The match needs to be reasonably close, but compatibility is the key. The most intelligent man I dated was a perfect match for me intellectually and he was impressed by that. He would often say I was the smartest person he knew other than himself. Yes, he was so humble. It was also the most emotionally volatile relationship of my life. The degree of stimulation and emotional attachment was more than either of us could bear. He retreated, I moved closer; I retreated, he moved closer. To this day, he is the one I immediately want to discuss any major events with because I know it will be a fascinating conversation.
My husband frustrates me. I used to think it was because he wasn’t as smart, but one day he said something profound and it stunned me. I unintentionally insulted him by spouting out, “You do think about things!” God, how I wish he would engage in a real conversation. I bring up topics I see in the news and he is typically unresponsive. I crave intellectual debate and discussion and feel so unfulfilled in that area.

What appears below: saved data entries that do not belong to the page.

(* ===== verification/Vault.v ===== *)
(** * The Vault client and the reconciliation (internal/vault)

    client.go, auth.go and pki.go: the HTTP client with its AppRole token
    cache, and what it reads and writes of a PKI mount.  reconcile.go: the
    matching of Vault's certificates against the inventory. *)

From Stdlib Require Import Ascii.
From S2P Require Import Prelude GoLib Records Db Queue CertStore Json Sha256 Sends.

Open Scope clm_scope.

(** ** The client *)

(** [Config] *)
Record ClientConfig := Build_ClientConfig {
  vc_Address : string; vc_Namespace : string; vc_Token : string; vc_AuthMethod : string; vc_RoleID : string; vc_SecretID : string
}.
Definition NewClient (cfg : ClientConfig) : ClientConfig :=
  let a := cfg.(vc_Address) in
  if negb (String.eqb a "") && negb (HasPrefix a "http://") && negb (HasPrefix a "https://")
  then Build_ClientConfig ("https://" ++ a) cfg.(vc_Namespace) cfg.(vc_Token) cfg.(vc_AuthMethod) cfg.(vc_RoleID) cfg.(vc_SecretID)
  else cfg.

(** The mutable part of [Client]. *)
Record ClientState := Build_ClientState { cs_clientToken : string; cs_expiry : time; cs_renewable : bool }.
Definition new_state : ClientState := Build_ClientState "" zero_time false.

(** [http.Response], what is read of it: the status, the [Location] header
    ([""] when there is none) and the body, or the error of reading it. *)
Record VaultResponse := Build_VaultResponse { rsp_StatusCode : Z; rsp_Location : string; rsp_Body : result string string }.

(** The libraries and the peer: the n-th response, or the error of the
    transport; Go's JSON decoder; [net/url]'s errors, and its [URL.Parse],
    which resolves a reference against a URL; PEM and X.509 decoding (the
    bytes of the certificate); and the order in which Go ranges over a map the
    n-th time. *)
Class VaultLib := {
  vault_reply : nat -> result string VaultResponse;
  vault_json :: JsonLib;
  url_error : string -> option string;
  url_resolve : string -> string -> result string string;
  pem_Block : string -> option string;
  x509_Raw : string -> result string string;
  range_map : nat -> list (string * json) -> list (string * json)
}.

On the other hand, he can look at some things that I don’t know jack about and would probably take me years to fully grasp and just get it immediately. He just thinks differently than I do and is interested in different things.
The thing that pisses me the most is that he takes the long way to do everything. I can see a shorter, more efficient way of doing things and he won’t even consider it, especially if it is anything remotely “manly.” I have to research proof to show him that I know what I am talking about – it pisses me off no end! I think it is because it makes me feel like he thinks I am not smart enough… We were talking about concrete the other day and he made me list, step by step, exactly what I did when I said I helped my dad lay a slab when I was younger. Okay, I’m off topic. Sorry.